9x42 version for 9K USD so maybe ~12K CDN in round numbers
https://www.normanmachinetool.com/product/acer-e-mill-3vs-vertical-milling-machine-9-x-42-table/

I have been wondering to myself why 'vfd ready' mills (or lathes for that matter) aren't more prevalent over mechanical speed control. I guess the usual factors - price, demand...
Although I saw he still flipped to back gear so it still has some mechanical, just not the varying gear ratio via turn handle & sheaves like conventional BP
The brake lever is quite cool, looks like it signals the VFD off/electrical brake? & mechanical brake but all in one motion relative motion relative to the operator


----------



## CalgaryPT (Jul 30, 2020)

I'm not as conversant with mill pricing but think an equivalent BP would be about $20K USD. So yeah....


----------



## PeterT (Jul 30, 2020)

A model 949TV model (variable speed) Taiwan BP clone is ~7K USD +/- 1vs3 phase 220v
https://www.precisionmatthews.com/shop/pm-949ts-tv/

A model 935 TV is ~6.3K USD
https://www.precisionmatthews.com/shop/pm-935ts-tv/


----------



## RobinHood (Jul 30, 2020)

While waiting for my numbers to come in...






or this for a lathe with a polymer concrete bed...


----------



## kylemp (Jul 31, 2020)

RobinHood said:


> While waiting for my numbers to come in...
> 
> 
> 
> ...


Those impressive, the only thing I can see wrong is they're 99.999% of the way to cnc and didn't add it in for some odd reason.


----------



## YotaBota (Jul 31, 2020)

If my numbers come in tonight I'll be happy to phone SM on Monday and order a milspec 1334 and then build it it's own climate controlled luxury suite.


----------



## Tom Kitta (Jul 31, 2020)

What I did notice that the German CNC with human computer does not use cast iron as base but some kind of concrete matrix. That is some cool innovation. 

I also wonder how is the low torque with just a VFD - CNC machines solve this with massive motors - but this one has just 3hp motor - with slow RPM at 70 it would have little torque as compared to mechanical machine. I hope they simply did not wave their hands around that. It does not seem that the 3hp motor is a DC motor as well. 

If they just removed the pulley system and replaced it with a VFD and still have kept a 3hp motor then it is a very weak conversion, not worth the money. Maybe that explains low price. 

7000 USD for a nice mill is a great price - the 600 shipping to anywhere in US means you can pick it up from the border. So price in Calgary would be under 11000 with all the taxes and fees. Certainly better deal by wide margin then anything from the BB or KMS.


----------



## RobinHood (Jul 31, 2020)

kylemp said:


> the only thing I can see wrong is they're 99.999% of the way to cnc and didn't add it in for some odd reason.

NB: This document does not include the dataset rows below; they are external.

(** [_STACK_FRAME_RE], compiled with VERBOSE | IGNORECASE:
<<
    ^
    (?P<args>([0-9A-F]+\ +)+)
    (?:
      (?P<module>[^ ]+)(!(?P<location> .* ))? |
      (?P<address>0x[0-9a-f]+)
    )
    $
>>
    (the location group is written with blanks around its body here, which
    VERBOSE ignores).  It is only ever used through [match], which anchors at
    the start. *)
Definition arg_field : regex :=                 (* [0-9A-F]+\ + *)
  Cat (Plus (Class is_hex)) (Plus (chr " ")).
Definition sf_args : regex := Named "args" (Plus arg_field).
Definition sf_module : regex :=
  Cat (Named "module" (Plus (Class not_space)))
      (Maybe (Cat (chr "!") (Named "location" (Star (Class not_newline))))).
Definition sf_address : regex :=
  Named "address" (Cat (chr "0") (Cat (chr_i "x") (Plus (Class is_hex)))).
Definition _STACK_FRAME_RE : regex :=
  Cat sf_args (Cat (Or sf_module sf_address) Dollar).

(** [_CHROME_RE = re.compile('(chrome[_0-9A-F]+)', VERBOSE | IGNORECASE)]. *)
Definition is_chrome_suffix (a : ascii) : bool := (a =? "_")%char || is_hex a.
Definition _CHROME_RE : regex :=
  Cat (lit_i (py "chrome")) (Plus (Class is_chrome_suffix)).

(** ** The stack frame normalizer *)

Definition NormalizeChromeSymbol (symbol : str) : str :=
  re_sub _CHROME_RE (py "chrome_dll") symbol.

(** Truth value of an optional string: [None] and [''] are both false. *)
Definition truthy (o : option str) : bool :=
  match o with
  | Some (_ :: _) => true
  | _ => false
  end.

(** The body of the loop of [NormalizeStackTrace] once the line has matched:
    from the groups of the match to the text appended to [output_trace].
    (A match sets the module group or the address group, so the empty
    default for a module that is not set is never used.) *)
Definition render_frame (address module location : option str) : str :=
  if truthy address then
    match address with Some a => a | None => [] end
  else
    let module := NormalizeChromeSymbol
                    (match module with Some m => m | None => [] end) in
    let location :=
      if truthy location
      then NormalizeChromeSymbol
             (match location with Some l => l | None => [] end)
      else py "unknown" in
    module ++ py "!" ++ location.

(** One turn of the [for line in stack_trace] loop. *)
Definition normalize_step (output_trace : list str) (line : str) : list str :=
  match re_match _STACK_FRAME_RE line with
  | None => output_trace                                   (* continue *)
  | Some m =>
      output_trace ++
      [render_frame (group m "address") (group m "module") (group m "location")]
  end.

Definition NormalizeStackTrace (stack_trace : list str) : list str :=
  fold_left normalize_step stack_trace [].

(** ** The debugger subprocess

    [subprocess.Popen] gives the script a child process with piped standard
    streams.  What the script can observe of it is the sequence of lines on
    its standard output; what it does to it is write to its standard input
    and wait for it.  The child is modelled by the lines it is going to
    print (a script of replies) and the log of what was done to it. *)

Inductive event : Type :=
| Write (data : str)          (* debugger.stdin.write(data) *)
| Wait.                       (* debugger.wait() *)

Record debugger : Type := mkDebugger {
  argv : list str;            (* the command line it was started with *)
  stdout : list str;          (* lines not read yet, each as readline gives it *)
  log : list event            (* writes and waits so far, oldest first *)
}.

Definition Popen (args : list str) (script : list str) : debugger :=
  {| argv := args; stdout := script; log := [] |}.

(** [debugger.stdout.readline()]: the next line; at end of file the empty
    string, any number of times. *)
Definition readline (d : debugger) : str * debugger :=
  match stdout d with
  | [] => ([], d)
  | l :: rest => (l, {| argv := argv d; stdout := rest; log := log d |})
  end.

(** The child after some of its output has been read: [rest] is left. *)
Definition advance (d : debugger) (rest : list str) : debugger :=
  {| argv := argv d; stdout := rest; log := log d |}.

Definition record (e : event) (d : debugger) : debugger :=
  {| argv := argv d; stdout := stdout d; log := log d ++ [e] |}.

(** ** Computations over the subprocess

    A computation ends with a value, with a Python exception, or is still
    inside a [while True] loop when the fuel is used up; in each case the
    state of the subprocess at that point is kept. *)

Inductive exn : Type := IndexError | TypeError.

Inductive outcome (A : Type) : Type :=
| Ok (a : A) (d : debugger)
| Raise (e : exn) (d : debugger)
| Hang (d : debugger).

Arguments Ok {A} a d.
Arguments Raise {A} e d.
Arguments Hang {A} d.

Definition state_of {A} (o : outcome A) : debugger :=
  match o with
  | Ok _ d | Raise _ d | Hang d => d
  end.

Definition M (A : Type) : Type := debugger -> outcome A.

Definition ret {A} (a : A) : M A := fun d => Ok a d.
Definition raise {A} (e : exn) : M A := fun d => Raise e d.
Definition bind {A B} (m : M A) (f : A -> M B) : M B :=
  fun d => match m d with
           | Ok a d1 => f a d1
           | Raise e d1 => Raise e d1
           | Hang d1 => Hang d1
           end.

Notation "x <- m ;; k" := (bind m (fun x => k))
  (at level 61, m at next level, right associativity).
Notation "m ;; k" := (bind m (fun _ => k))
  (at level 61, right associativity).

(** The child is one that has started, takes what is written to it and
    ends when it is waited for: the [OSError] of a [Popen] that cannot
    start [cdb], the [IOError] of a write to a closed pipe and a [wait]
    that does not return are outside this model, and so are all statements
    below about runs in which they happen. *)
Definition stdin_write (data : str) : M unit :=
  fun d => Ok tt (record (Write data) d).
Definition wait : M unit :=
  fun d => Ok tt (record Wait d).

Definition nl : str := ["010"%char].

(** ** The command channel *)

(** The [while True] loop of [_Command]; [lines] is the list built so far. *)
Fixpoint read_reply (fuel : nat) (lines : list str) : M (list str) :=
  fun d =>
    match fuel with
    | O => Hang d
    | S fuel' =>
        let (raw, d1) := readline d in
        let line := PyStr.rstrip raw in
        if PyStr.contains _SENTINEL line then Ok lines d1          (* break *)
        else read_reply fuel' (lines ++ [line]) d1
    end.

Definition _Command (fuel : nat) (command : str) : M (list str) :=
  stdin_write (command ++ py "; .echo " ++ _SENTINEL ++ nl) ;;
  read_reply fuel [].

(** ** The orchestrator *)

Record ASanReport : Type := mkASanReport {
  bad_access_info : list str;
  crash_stack : list str;
  alloc_stack : list str;
  free_stack : list str
}.
(** * Paperwrite.RocketRouter: the templated-path router

    A shallow embedding of [src/Paperwrite/RocketRouter.py]: the variable
    type registry ([RocketPathVariableTypes]), the method table
    ([HttpApiMethods]), the route table and [RocketRouter.Mount] /
    [RocketRouter.Match].

    Python objects that the router mutates ([self.routes], a route's
    [FunctionsLookup]) are threaded through a small state-and-exception
    monad; a raised exception keeps the state reached at the [raise].

    Characters are 8-bit (code points 0..255).  The standard-library
    functions the router calls ([str.split], [int], [float], [re.compile],
    [Pattern.match]) are modelled in the modules [Py] and [Re]. *)

From Stdlib Require Import List String Ascii ZArith NArith Bool Arith Lia Permutation.
From Stdlib Require Import DecimalString.
Import ListNotations.

Local Open Scope string_scope.
Local Open Scope list_scope.

(* ------------------------------------------------------------------ *)
(** ** Python built-ins on [str] *)

Module Py.

(** [s.split(sep)] for a one-character separator: never returns the empty
    list, [''.split('/') == ['']]. *)
Fixpoint split (sep : ascii) (s : string) : list string :=
  match s with
  | EmptyString => [EmptyString]
  | String c s' =>
      if Ascii.eqb c sep then EmptyString :: split sep s'
      else match split sep s' with
           | [] => [String c EmptyString]
           | w :: ws => String c w :: ws
           end
  end.

(** [sep.join(l)] *)
Definition join (sep : string) (l : list string) : string := String.concat sep l.

(** [s.startswith(p)] *)
Definition startswith (s p : string) : bool := String.prefix p s.

Fixpoint drop_last (s : string) : string :=
  match s with
  | EmptyString => EmptyString
  | String c s' =>
      match s' with
      | EmptyString => EmptyString
      | String _ _ => String c (drop_last s')
      end
  end.

(** [s[1:-1]] *)
Definition slice_1_m1 (s : string) : string :=
  match s with
  | EmptyString => EmptyString
  | String _ s' => drop_last s'
  end.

that is a good point Kyle. maybe as a really expensive option? don’t know.


----------



## YotaBota (Jul 31, 2020)

kylemp said:


> Those impressive, the only thing I can see wrong is they're 99.999% of the way to cnc and didn't add it in for some odd reason.

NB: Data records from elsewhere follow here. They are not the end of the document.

(** * A.T.L.A.S. core (atlas_core.py): a shallow embedding and its properties

    The pipeline of [src/atlas_core.py] is embedded function by function:
    every method of a component that holds [self.core] becomes a function
    that takes the core state and returns the new core state with its
    result.  Console output ([print]) goes to an external sink and is left
    out.  Four modelling conventions hold throughout the file.

    - Python [str] is Rocq's [string].  The case mapping and the white
      space class below are the ones Python applies to ASCII text, which is
      where every keyword table of the program lives; other bytes are
      neither letters nor white space.
    - Python [float] is the exact rational [Q]: the scalars [G_L] and
      [C_self], the risk table and the garden weights are compared and
      added without rounding.
    - [random.choice] takes its draw as an explicit argument [rnd].
    - The interpreter's limit on nested calls matters to the recursion of
      [GardenLayer.depth] only.  [Garden.depth] is the method with
      unbounded nesting; [Garden.depth_lim] takes the number of nested
      calls that the interpreter allows as a parameter and raises
      [RecursionError] beyond it. *)

From Stdlib Require Import String Ascii QArith Lqa Lia DecimalString.
From stdpp Require Import gmap strings list fin_maps.
Lemma exclude_canonical fuel min max s s' :
  canonical s -> exclude fuel min max s = Some s' ->
  canonical s' /\ includes_all s' = includes_all s.
Proof.
  intros (R & O1 & O2) H. pose proof (exclude_rep_ok _ _ _ _ _ R H) as R'.
  unfold exclude in H. destruct (includes_all s).
  - destruct (add_range _ _ _ _) eqn:E; [|discriminate]. injection H as <-.
    repeat split; simpl; auto. exact (add_range_ordered _ _ _ _ _ O2 E).
  - destruct (remove_range _ _ _ _) eqn:E; [|discriminate]. injection H as <-.
    repeat split; simpl; auto. exact (remove_range_ordered _ _ _ _ _ O1 E).
Qed.

Lemma add_set_canonical (A B : CharacterSet) : canonical A -> canonical (add_set A B).
Proof.
  intros (R & O1 & O2). split; [now apply add_set_rep_ok|].
  unfold add_set. destruct (includes_all A), (includes_all B); simpl; split; auto.
  - apply remove_chars_ordered, O2.
  - apply remove_chars_ordered, O2.
  - apply ordered_nil.
  - now apply fold_insert_unless_ordered.
  - now apply fold_insert_ordered.
Qed.

Lemma remove_set_canonical (A B : CharacterSet) :
  canonical A -> canonical (fst (remove_set A B)) /\ canonical (snd (remove_set A B)).
Proof.
  intros (R & O1 & O2).
  destruct (remove_set_rep_ok A B R) as [R1 R2].
  enough (H : (ordered (included_chars (fst (remove_set A B))) /\
               ordered (excluded_chars (fst (remove_set A B)))) /\
              (ordered (included_chars (snd (remove_set A B))) /\
               ordered (excluded_chars (snd (remove_set A B))))).
  { destruct H. split; split; assumption. }
  clear R1 R2. unfold remove_set.
  destruct (includes_all A), (includes_all B).
  - destruct (add_chars_ordered (excluded_chars A) (excluded_chars B) O2).
    destruct (add_chars _ _); simpl in *; auto using ordered_nil.
  - destruct (add_chars_ordered (excluded_chars A) (included_chars B) O2).
    destruct (add_chars _ _); simpl in *; auto using ordered_nil.
  - destruct (remove_chars_ordered (included_chars A) (excluded_chars B) O1).
    destruct (remove_chars _ _); simpl in *; auto using ordered_nil.
  - destruct (remove_chars_ordered (included_chars A) (included_chars B) O1).
    destruct (remove_chars _ _); simpl in *; auto using ordered_nil.
Qed.

(** Every set a program can build is canonical. *)
Lemma reachable_canonical (s : CharacterSet) : reachable s -> canonical s.
Proof.
  induction 1.
  - repeat split; apply ordered_nil.
  - split; [reflexivity|]. split; [apply ordered_nil | exists (-1); simpl; auto; lia].
  - eapply include_canonical; eauto.
  - eapply exclude_canonical; eauto.
  - now apply add_set_canonical.
  - now apply remove_set_canonical.
  - now apply remove_set_canonical.
Qed.

(** ** Union as an algebra on canonical sets *)


Lemma add_set_member_rep (A B : CharacterSet) (p : Z) :
  rep_ok A -> member p (add_set A B) = member p A || member p B.
Proof.
  intros R. apply add_set_member. intros E _. unfold rep_ok in R. now rewrite E in R.
Qed.



(** ** Composition of union and difference *)

(** Removing [B] right after adding it leaves the points of the receiver
    that are outside [B]. *)
Theorem add_set_then_remove_set (A B : CharacterSet) (HA : rep_ok A) (p : Z) :
  member p (fst (remove_set (add_set A B) B)) = member p A && negb (member p B).
Proof.
  rewrite (proj1 (member_remove_set _ _ _)), add_set_member_rep by assumption.
  destruct (member p A), (member p B); reflexivity.
Qed.

Lemma add_set_then_remove_set_witness :
  member 3 (fst (remove_set (add_set (mkCharacterSet false [3; 4] [])
                               (mkCharacterSet true [] [0; 3]))
                   (mkCharacterSet true [] [0; 3])))
  = member 3 (mkCharacterSet false [3; 4] [])
    && negb (member 3 (mkCharacterSet true [] [0; 3])).
Proof.
  apply (add_set_then_remove_set (mkCharacterSet false [3; 4] [])
           (mkCharacterSet true [] [0; 3])).
  reflexivity.
Defined.

Lemma remove_set_receiver_form (A B : CharacterSet) :
  includes_all (fst (remove_set A B)) = includes_all A && negb (includes_all B).
Proof.
  unfold remove_set.
  destruct (includes_all A), (includes_all B);
    try destruct (add_chars _ _); try destruct (remove_chars _ _); reflexivity.
Qed.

They have to leave us something to do


----------



## kylemp (Jul 31, 2020)

RobinHood said:


> that is a good point Kyle. maybe as a really expensive option? don’t know.

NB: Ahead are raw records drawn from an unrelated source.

(* ===== verification/Term.v ===== *)
(** * Text for the terminal

    [src/src/term.rs]: the sanitizer that every printed commit message, name and
    subject goes through, on UTF-8 text. *)

From S2P Require Import Prelude Bytes RustStr.

(** ** The sanitizer *)

Definition QUESTION : byte := x3f.
Definition TAB : byte := x09.

(** The code point of a character of two, three or four bytes. *)
Definition code2 (b c : byte) : Z := (b2z b - 192) * 64 + (b2z c - 128).
Definition code3 (b c d : byte) : Z := (b2z b - 224) * 4096 + (b2z c - 128) * 64 + (b2z d - 128).
Definition code4 (b c d e : byte) : Z :=
  (b2z b - 240) * 262144 + (b2z c - 128) * 4096 + (b2z d - 128) * 64 + (b2z e - 128).

(** The controls of bidirectional text. *)
Definition bidi (v : Z) : bool :=
  ((8234 <=? v) && (v <=? 8238)) || (v =? 8206) || (v =? 8207) || (v =? 1564) || ((8294 <=? v) && (v <=? 8297)).

(** What is kept of a character. *)
Definition kept_char (v : Z) : bool :=
  if bidi v then false
  else if (128 <=? v) && (v <=? 159) then false
  else (160 <=? v) || (v =? b2z TAB) || (v =? b2z LF) || ((32 <=? v) && (v <=? 126)).

Fixpoint safe_display (s : bytes) : bytes :=
  match s with
  | [] => []
  | b :: s1 =>
      if b2z b <? 128 then (if kept_char (b2z b) then [b] else [QUESTION]) ++ safe_display s1
      else if b2z b <? 224 then
        match s1 with
        | c :: s2 => (if kept_char (code2 b c) then [b; c] else [QUESTION]) ++ safe_display s2
        | [] => []
        end
      else if b2z b <? 240 then
        match s1 with
        | c :: d :: s3 => (if kept_char (code3 b c d) then [b; c; d] else [QUESTION]) ++ safe_display s3
        | _ => []
        end
      else
        match s1 with
        | c :: d :: e :: s4 => (if kept_char (code4 b c d e) then [b; c; d; e] else [QUESTION]) ++ safe_display s4
        | _ => []
        end
  end.

(** [term::s]. *)
Definition term_s (s : bytes) : bytes := safe_display s.

(** ** Lemmas *)

(** One character: its bytes and its code point. *)
Inductive char : bytes → Z → Prop :=
| char1 b : b2z b < 128 → char [b] (b2z b)
| char2 b c : between 194 223 b = true → is_cont c = true → char [b; c] (code2 b c)
| char3 b c d : between 224 239 b = true → second3 b c = true → is_cont d = true → char [b; c; d] (code3 b c d)
| char4 b c d e : between 240 244 b = true → second4 b c = true → is_cont d = true → is_cont e = true →
    char [b; c; d; e] (code4 b c d e).

Lemma between_true lo hi b : between lo hi b = true ↔ lo ≤ b2z b ≤ hi.
Proof. unfold between. rewrite andb_true_iff, !Z.leb_le. done. Qed.

(** Valid text is a sequence of characters. *)
Lemma utf8_chars s : utf8_valid s = true → ∃ cs, s = concat (map fst cs) ∧ Forall (λ c, char (fst c) (snd c)) cs.
Proof.
  induction s as [s IH] using list_len_ind. destruct s as [|b s]; [exists []; by split|]. cbn [utf8_valid].
  assert (Hgo : ∀ c v t, char c v → (length t < S (length s))%nat → b :: s = c ++ t → utf8_valid t = true →
    ∃ cs, b :: s = concat (map fst cs) ∧ Forall (λ c, char (fst c) (snd c)) cs).
  { intros c v t Hc Hl -> Ht. destruct (IH t Hl Ht) as (cs & -> & Hcs). exists ((c, v) :: cs). split; [done|by constructor]. }
  destruct (Z.ltb_spec (b2z b) 128); [intros Hs; apply (Hgo [b] (b2z b) s); [by constructor|lia|done|done]|].
  destruct (between 194 223 b) eqn:E2.
  { destruct s as [|c s]; [done|]. intros [Hc Hs]%andb_true_iff. apply (Hgo [b; c] (code2 b c) s); [by constructor|simpl; lia|done|done]. }
  destruct (between 224 239 b) eqn:E3.
  { destruct s as [|c [|d s]]; [done|done|]. intros [[Hc Hd]%andb_true_iff Hs]%andb_true_iff.
    apply (Hgo [b; c; d] (code3 b c d) s); [by constructor|simpl; lia|done|done]. }
  destruct (between 240 244 b) eqn:E4; [|done].
  destruct s as [|c [|d [|e s]]]; [done|done|done|]. intros [[[Hc Hd]%andb_true_iff He]%andb_true_iff Hs]%andb_true_iff.
  apply (Hgo [b; c; d; e] (code4 b c d e) s); [by constructor|simpl; lia|done|done].
Qed.

Lemma display_char c v s : char c v → safe_display (c ++ s) = (if kept_char v then c else [QUESTION]) ++ safe_display s.
Proof.
  intros [b Hb|b c' H%between_true _|b c' d H%between_true _ _|b c' d e H%between_true _ _ _]; cbn [app safe_display].
  - by destruct (Z.ltb_spec (b2z b) 128); [|lia].
  - destruct (Z.ltb_spec (b2z b) 128); [lia|]. by destruct (Z.ltb_spec (b2z b) 224); [|lia].
  - destruct (Z.ltb_spec (b2z b) 128); [lia|]. destruct (Z.ltb_spec (b2z b) 224); [lia|]. by destruct (Z.ltb_spec (b2z b) 240); [|lia].
  - destruct (Z.ltb_spec (b2z b) 128); [lia|]. destruct (Z.ltb_spec (b2z b) 224); [lia|]. by destruct (Z.ltb_spec (b2z b) 240); [lia|].
Qed.

Lemma char_valid c v : char c v → utf8_valid c = true.
Proof.
  intros [b Hb|b c' H H1|b c' d H H1 H2|b c' d e H H1 H2 H3]; cbn [utf8_valid].
  - by destruct (Z.ltb_spec (b2z b) 128); [|lia].
  - rewrite H, H1. apply between_true in H. by destruct (Z.ltb_spec (b2z b) 128); [lia|].
  - rewrite H, H1, H2. apply between_true in H. destruct (Z.ltb_spec (b2z b) 128); [lia|].
    destruct (between 194 223 b) eqn:E; [apply between_true in E; lia|done].
  - rewrite H, H1, H2, H3. apply between_true in H. destruct (Z.ltb_spec (b2z b) 128); [lia|].
    destruct (between 194 223 b) eqn:E; [apply between_true in E; lia|].
    destruct (between 224 239 b) eqn:E'; [apply between_true in E'; lia|done].
Qed.

(** A character as it is shown. *)
Definition shown (c : bytes * Z) : bytes * Z := if kept_char (snd c) then c else ([QUESTION], b2z QUESTION).

Lemma shown_char c : char (fst c) (snd c) → char (fst (shown c)) (snd (shown c)) ∧ kept_char (snd (shown c)) = true.
Proof. intros H. unfold shown. destruct (kept_char (snd c)) eqn:E; [done|]. split; [by constructor|done]. Qed.

Lemma display_chars cs :
  Forall (λ c, char (fst c) (snd c)) cs → safe_display (concat (map fst cs)) = concat (map fst (map shown cs)).
Proof.
  induction 1 as [|c cs Hc _ IH]; [done|]. cbn [map concat]. rewrite (display_char _ _ _ Hc), IH. f_equal. unfold shown.
  by destruct (kept_char (snd c)).
Qed.

(** ** Claims *)

(** What is printed is UTF-8 and is made of characters that are kept: no
    control but tab and newline, no C1 control and no bidirectional control, so
    no escape sequence gets through; text made of such characters is printed
    unchanged, so sanitizing twice is sanitizing once. *)
Theorem safe_display_clean s :
  utf8_valid s = true →
  utf8_valid (safe_display s) = true ∧
  (∃ cs, safe_display s = concat (map fst cs) ∧ Forall (λ c, char (fst c) (snd c) ∧ kept_char (snd c) = true) cs) ∧
  (∀ cs, s = concat (map fst cs) → Forall (λ c, char (fst c) (snd c) ∧ kept_char (snd c) = true) cs → safe_display s = s) ∧
  safe_display (safe_display s) = safe_display s.
Proof.
  intros Hu. assert (Hid : ∀ cs, Forall (λ c, char (fst c) (snd c) ∧ kept_char (snd c) = true) cs →
    safe_display (concat (map fst cs)) = concat (map fst cs)).
  { intros cs H. rewrite display_chars by (eapply Forall_impl; [exact H|]; by intros c []).
    induction H as [|c cs [_ Hk] _ IH]; [done|]. cbn [map concat]. rewrite IH. unfold shown. by rewrite Hk. }
  destruct (utf8_chars s Hu) as (cs & -> & Hcs). rewrite display_chars by done.
  assert (Hsh : Forall (λ c, char (fst c) (snd c) ∧ kept_char (snd c) = true) (map shown cs)).
  { apply Forall_map. eapply Forall_impl; [exact Hcs|]. apply shown_char. }
  split_and!.
  - apply utf8_valid_concat, Forall_map. eapply Forall_impl; [exact Hsh|]. intros c [Hc _]. by eapply char_valid.
  - by exists (map shown cs).
  - intros cs' E Hk. rewrite <- display_chars, E by done. by apply Hid.
  - by apply Hid.
Qed.

(** Right-to-left override and a C1 control are replaced, an accented letter is
    not, and nor is a zero-width space. *)
Example display_samples :
  safe_display (lit "a" ++ [x1b] ++ lit "[1m" ++ [xe2; x80; xae; xc2; x9b; xc3; xa9; xe2; x80; x8b]) =
    lit "a?[1m??" ++ [xc3; xa9; xe2; x80; x8b].
Proof. reflexivity. Qed.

Well when you win the lottery I'm sure you'll let us all know


----------



## RobinHood (Jul 31, 2020)

Tom Kitta said:


> I also wonder how is the low torque with just a VFD - CNC machines solve this with massive motors - but this one has just 3hp motor - with slow RPM at 70 it would have little torque as compared to mechanical machine. I hope they simply did not wave their hands around that. It does not seem that the 3hp motor is a DC motor as well.



good point Tom. they don’t say how they overcome that. maybe a high speed motor geared down?would be nice to see one in action to see if it is even an issue.


----------



## RobinHood (Jul 31, 2020)

kylemp said:


> Well when you win the lottery I'm sure you'll let us all know



i got my tickets. that’s all I can do about that...


----------



## Tom O (Jul 31, 2020)

RobinHood said:


> i got my tickets. that’s all I can do about that...


Stand in line Lad no butting in!


----------